Region: Epernay, Champagne, France
Hubert Soreau is not from Champagne and like many outsiders who have found their way into traditional, European viticultural regions (ref. Tony Bodenstein at Prager, Michi Moosbrugger at Schloss Gobelsburg, Ted Lemon at Dujac), he is making waves. He is part of the single vintage, single parcel, single barrel approach currently utilized by a handful of growers in the region, but he also brings to his work a perspective unencumbered by traditions and conventions. Le Clos l’Abbé is a single parcel outside of Epernay where the Vallée de la Marne and the Côte des Blancs meet. This parcel was originally planted in the 9th Century after the Bishop of Reims ordered it cleared for viticulture. At that time, it was known as Mons Ebbonis and afterward, as Mont de Bon in the 14-17th Centuries when the parcel was predominately planted to red grapes. The Counts of Epernay then purchased the parcel in the 17th Century from the Bishop of Reims, had to build an Abbey on the site in addition to paying remunerations, and it has been used for Champagne production ever since.

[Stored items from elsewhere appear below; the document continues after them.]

Lemma turned_annotation s s1 k g sm sb se a A : inv s -> event s s1 k g 0x05 sm sb se ->
  turns code_start sb se (take k (frames_of s)) g a ->
  annotations_of s1 !! Z.to_nat (annotation_index g) = Some A ->
  else_offset A = offset sm /\ offset se = offset sm + 1.
Proof.
  intros Hv Hev Ht HA. destruct (event_offset _ _ _ _ _ _ _ _ Hv Hev) as (Hvm & Hve & Hob & Hlt).
  destruct (tu_index _ _ _ _ _ _ Ht) as [_ Hix].
  assert (Hse : annotations_of se !! Z.to_nat (annotation_index g) = Some (with_else_offset (offset sb - 1) a)).
  { rewrite (tu_function _ _ _ _ _ _ Ht). simpl. apply list_lookup_insert_eq. by eapply lookup_lt_Some. }
  destruct (run_annotation _ _ _ _ (ev_after _ _ _ _ _ _ _ _ Hev) Hve Hse) as (A' & HA' & Hevo).
  assert (A' = A) as -> by congruence. destruct (offset_bound _ Hvm) as [_ Hmax].
  rewrite (ev_else _ _ Hevo) by (simpl; lia). simpl. split; [lia|].
  unfold code_offset. rewrite (tu_reader _ _ _ _ _ _ Ht). exact Hob.
Qed.

Lemma vstep_moved s s' : vstep s s' -> moved (v_reader s) (v_reader s').
Proof.
  intros (op & sb & Eb & E). destruct (byte_inv _ _ _ _ Eb) as [Hsb Hl].
  eapply moved_trans; [|by eapply shape_moved, dispatch_shape]. rewrite Hsb. exists 1. split; [lia|done].
Qed.

(** The reader of every state is over the same bytes. *)
Lemma run_reader s s' base stop : rtc vstep s s' -> v_reader s = mk_reader (Some base) stop ->
  exists d, v_reader s' = mk_reader (Some d) stop.
Proof.
  intros Hrun Hr. assert (Hm : moved (v_reader s) (v_reader s')).
  { clear Hr. induction Hrun as [|s2 s3 s4 Hst _ IH]; [apply moved_refl|]. eapply moved_trans; [|exact IH]. by apply vstep_moved. }
  destruct Hm as (d & _ & ->). rewrite Hr. simpl. by eexists.
Qed.

(** ** Back to the start of a loop *)

(** The state in which the body of frame [g], number [k], starts. *)
Record entered (s0 s : vstate) (k : nat) (g : turbowasm_control_frame) (se : vstate) : Prop := {
  en_before : rtc vstep s0 se;
  en_after : rtc vstep se s;
  en_frames : frames_of se = take (S k) (frames_of s);
  en_types : types_of se = take (Z.to_nat (cheight g)) (types_of s) ++ start_types g;
  en_live : unreachable (v_stack se) = false;
  en_body : exists a, annotations_of se !! Z.to_nat (annotation_index g) = Some a /\ body_offset a = offset se
}.

(** Where an open frame was one step earlier. *)
Lemma frame_before s s' k g : inv s -> vstep s s' -> frames_of s' !! k = Some g -> ckind g <> CTRL_IF ->
  (frames_of s !! k = Some g /\ take (S k) (frames_of s') = take (S k) (frames_of s) /\ below g s s') \/
  (exists sb a, opens code_start sb s' g a /\ k = length (frames_of s) /\ frames_of s' = frames_of s ++ [g]).
Proof.
  intros Hv Hst Hg Hk. pose proof Hst as (op & sb & Eb & E). destruct (byte_inv _ _ _ _ Eb) as [Hsb Hl].
  assert (Hold : frames_of s !! k = Some g ->
    frames_of s !! k = Some g /\ take (S k) (frames_of s') = take (S k) (frames_of s) /\ below g s s').
  { intros Hgs. destruct (step_frame _ _ _ _ Hv Hst Hgs) as [(_ & ? & ?)|(op' & sb' & a & _ & _ & _ & [[_ Ht]|[_ Hc]])]; [done| |].
    - by rewrite (tu_kind _ _ _ _ _ _ Ht) in Hk.
    - rewrite (cl_after _ _ _ _ _ _ Hc) in Hg. apply lookup_lt_Some in Hg. rewrite length_take in Hg. lia. }
  destruct (dispatch_shape _ _ _ _ _ _ _ _ _ _ _ E) as [_ Hp|f a _ Ho|fs f a Hop Ht|fs f a Hop Hc].
  - left. apply Hold. rewrite (pl_frames _ _ Hp), Hsb in Hg. done.
  - pose proof (op_frames _ _ _ _ _ Ho) as Hfr. rewrite Hsb in Hfr. simpl in Hfr. rewrite Hfr in Hg.
    apply lookup_snoc_inv in Hg as [Hg|[-> ->]]; [left; by apply Hold|right]. by exists sb, a.
  - left. apply Hold. rewrite (tu_after _ _ _ _ _ _ Ht) in Hg. pose proof (tu_before _ _ _ _ _ _ Ht) as Hbef.
    rewrite Hsb in Hbef. simpl in Hbef. rewrite Hbef. apply lookup_snoc_inv in Hg as [Hg|[_ ->]].
    + by apply lookup_app_l_Some.
    + by rewrite <- (tu_kind _ _ _ _ _ _ Ht) in Hk.
  - left. apply Hold. rewrite (cl_after _ _ _ _ _ _ Hc) in Hg. pose proof (cl_before _ _ _ _ _ _ Hc) as Hbef.
    rewrite Hsb in Hbef. simpl in Hbef. rewrite Hbef. by apply lookup_app_l_Some.
Qed.

Lemma entered_step s0 s s' k g se : entered s0 s k g se -> vstep s s' ->
  take (S k) (frames_of s') = take (S k) (frames_of s) -> below g s s' -> entered s0 s' k g se.
Proof.
  intros [E1 E2 E3 E4 E5 E6] Hst Hfr Hb. constructor; try done; [by eapply rtc_r|by rewrite Hfr|]. by rewrite Hb.
Qed.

Hubert was born in the far north of France, in the town of Maubeuge, on the border of Belgium. His family moved to Champagne, in a house across from Le Clos l’Abbé, where the site essentially served as his back yard. His parents were able to purchase a small parcel in 1993 and Hubert added to that original holding with another purchase in 2003. He never uses pesticides or herbicides and he picks late in the season with an average ripeness of 11° Baumé. Fermentation takes place in both used barriques and neutral 300L Hautvillers oak barrels and is finished with minimal dosage.
From a parcel of old chardonnay vines located on the border of Epernay and the Côtes des Blancs, the fruit is picked by hand and vinified and aged in neutral 300L barrels harvested from the nearby Hautvillers forest. After 6 years of aging sur-latte, it was disgorged and bottled with minimal dosage. Aromatically, the wine resonates with white fruits, citrus, and a clear, stony, mineral edge. On the palate, the wine is taught, balancing rich texture with electric acidity which gives the wine a feeling of power and weightlessness. Soreau’s 2011 is delicious, and it will be allocated this year like it has been in the past.